Bunaken
"La paroi de Lekuan descend si loin qu'on n'en voit pas le fond — et la visibilité atteint trente mètres."
Première plongée à Lekuan
La paroi récifale de Lekuan descend si abruptement et si loin qu’on ne peut pas en voir le fond même avec une visibilité parfaite — et la visibilité à Bunaken atteint trente mètres les bons jours, c’est-à-dire la plupart. J’avais suffisamment plongé en Thaïlande et aux Philippines pour croire comprendre ce qu’était une plongée sur tombant. Bunaken a recalibré cette compréhension dans les dix premières minutes de la première plongée. Le corail dans les parties supérieures forme un jardin vertical dense, et en dessous de vingt mètres les poissons apparaissent en nombres qui semblent impossibles — des bancs de fusiliers si épais qu’ils filtrent la lumière comme un rideau en mouvement, puis s’écartent brusquement pour révéler la paroi qui continue de descendre vers le bleu.
Manado Tua à l’horizon
Bunaken est techniquement une île à l’intérieur d’un parc marin national, et sa voisine Manado Tua — un volcan éteint qui s’élève en un cône parfait — est toujours visible à l’horizon quand on remonte en surface.
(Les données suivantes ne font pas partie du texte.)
(** Then only a heap that is full makes operations leak. *)
Lemma post_no_leak T L op r T' L' : post T L op r T' L' → r ≠ Err HeapAtMaximumSize →
  (∀ i o, op = OFree i → T !! i = Some o → o_extents o = []) → L' = L.
Proof.
  intros Hp Hr Hf. destruct op; cbn [post] in Hp; try tauto.
  - destruct Hp as (r0&->&Hc). destruct r0 as [b|e| |]; simpl in Hc; try done; [by destruct Hc|].
    destruct Hc as [[_ ?]|[-> _]]; [done|]. by destruct Hr.
  - destruct Hp as (f&old&x&r0&_&->&Hq). destruct r0 as [u|e| |]; simpl in Hq; try done; [by destruct Hq|].
    destruct Hq as [-> _]. by destruct Hr.
  - destruct Hp as (_&x&Hx&_&->). rewrite (Hf i x eq_refl Hx). cbn. by rewrite union_empty_r_L.
Qed.
Lemma tidy_no_leak cl hist T L :
  tidy cl → spec_run cl hist T L → Err HeapAtMaximumSize ∉ hist → L = ∅.
Proof.
  intros Ht Hr. induction Hr as [|hist T L op r T' L' Hr IH Hop _ Hpost]; intros Hno; [done|].
  rewrite elem_of_app, list_elem_of_singleton in Hno. rewrite <- IH by tauto.
  eapply post_no_leak; [exact Hpost|intros ->; tauto|]. intros i o -> Hi. by eapply Ht.
Qed.

(** C7: End to end: what a client of [State] writes on a new VMO is what another process
    reads.  The client keeps to the preconditions of the operations and deletes properties with
    [free_property]; no operation reported a full heap; and the forest it ends with
    is [publishable]: one node at the top, every other value under a node and below the root, no
    tombstone, names in UTF-8.  Then a snapshot is taken and read, and shows that forest. *)
Theorem inspect_client_visible (size : Z) (cl : client) (n : nat) :
  (4096 | size) → 4096 ≤ size ≤ 2 ^ 32 → disciplined cl → Z.of_nat n ≤ 2 ^ 31 →
  ∃ s0 h0, create (snd (new_heap (new_vmo size))) = (Ok s0, h0) ∧
  ∃ hist s T L, run_client n cl [] s0 = Some (hist, s) ∧ spec_run cl hist T L ∧
    ∀ root, publishable T root → tidy cl → Err HeapAtMaximumSize ∉ hist → ∃ snapshot h,
      snapshot_of_bytes (mapping_bytes (mapping (heap s))) = Ok snapshot ∧ read snapshot = Ok h ∧ shows T root h.
Proof.
  intros Hd Hl Hcl Hn. destruct (new_vmo_ok size) as [Hm Hz]; [lia|]. rewrite <- Hz in Hd, Hl.
  destruct (client_run_rep _ cl n Hm Hd Hl Hcl Hn) as (s0&h0&E&hist&s&A&T&L&g&R&HR&HS&Hg).
  exists s0, h0. split; [done|]. exists hist, s, T, L. split; [done|]. split; [done|]. intros root HP Ht Hno.
  pose proof (tidy_no_leak cl hist T L Ht HR Hno) as ->.
  assert (leaks_ok A ∅) as HL by (intros b k t Hb; by apply not_elem_of_empty in Hb).
  destruct (read_ok s A T ∅ g HS root HP HL (new_vmo_fresh _ _ _ _ _ _ HS)) as (h&Hh&Hshows).
  pose proof (snapshot_ok s A T ∅ g HS) as Hsnap. rewrite Hg in Hsnap. by exists (snap (mem s)), h.
Qed.
End clients.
Cette vue est devenue une sorte de raccourci visuel pour le nord de Sulawesi, et elle le mérite. L’île elle-même est assez petite pour être traversée à pied en une après-midi, avec un seul village de familles de pêcheurs qui s’est adapté avec plus ou moins d’enthousiasme à la cohabitation avec les plongeurs. Les repas dans les warungs — riz, poisson grillé, sambal qui arrivait dans trois nuances différentes de rouge selon la cuisine où l’on atterrissait — étaient meilleurs qu’ils n’avaient le droit de l’être compte tenu de la distance du supermarché le plus proche.
La question de la plongée nocturne
Je ne suis pas naturellement attiré par la plongée nocturne. L’obscurité me semble moins apaisante qu’en plein jour, et une petite partie de mon cerveau reste convaincue qu’elle va me retrouver dans la chaîne alimentaire. Mais mon guide au guesthouse était persuasif comme le sont souvent les guides de plongée indonésiens — une confiance tranquille plutôt qu’un argumentaire commercial — et j’y suis allé. Des crevettes-mantes se déplaçaient à une vitesse saisissante sur le sable. Une petite pieuvre a viré au pâle avant de se faufiler sous le corail avec une rapidité qui donnait l’impression d’une scène coupée au montage. Ma torche a éclairé un napoléon endormi et nous avons eu aussi peur l’un de l’autre. Je suis remonté converti et j’ai réservé une autre plongée pour la nuit suivante.
Le circuit des guesthouses
L’hébergement à Bunaken va des bungalows en bambou basiques aux resorts de plongée mieux équipés, mais même les options budget sont suffisamment proches de l’eau pour l’entendre la nuit. Je séjournais dans une maison familiale dont le petit-déjeuner était servi sur une terrasse en bois au-dessus de la mer, et la distance entre la fin du café et le début d’une plongée était d’environ quatre minutes. C’est l’avantage opérationnel de Bunaken sur les destinations de plongée plus développées — la logistique n’avale pas l’expérience. Pas de bus à attraper, pas de marina à traverser. On finit son café et on bascule au-dessus du ponton.
Quand y aller : D’avril à novembre, la mer est la plus calme et la visibilité la meilleure. Les mois de plongée optimaux sont juin à août, quand la visibilité dépasse fréquemment trente mètres et quand les courants sur les tombants amènent le plus de passages pélagiques. Éviter décembre à février, quand la mousson du nord-ouest rend la traversée depuis Manado éprouvante. Le bateau depuis le port principal de Manado prend trente minutes ; Manado dispose d’un aéroport international avec des connexions dans toute l’Indonésie et vers Singapour.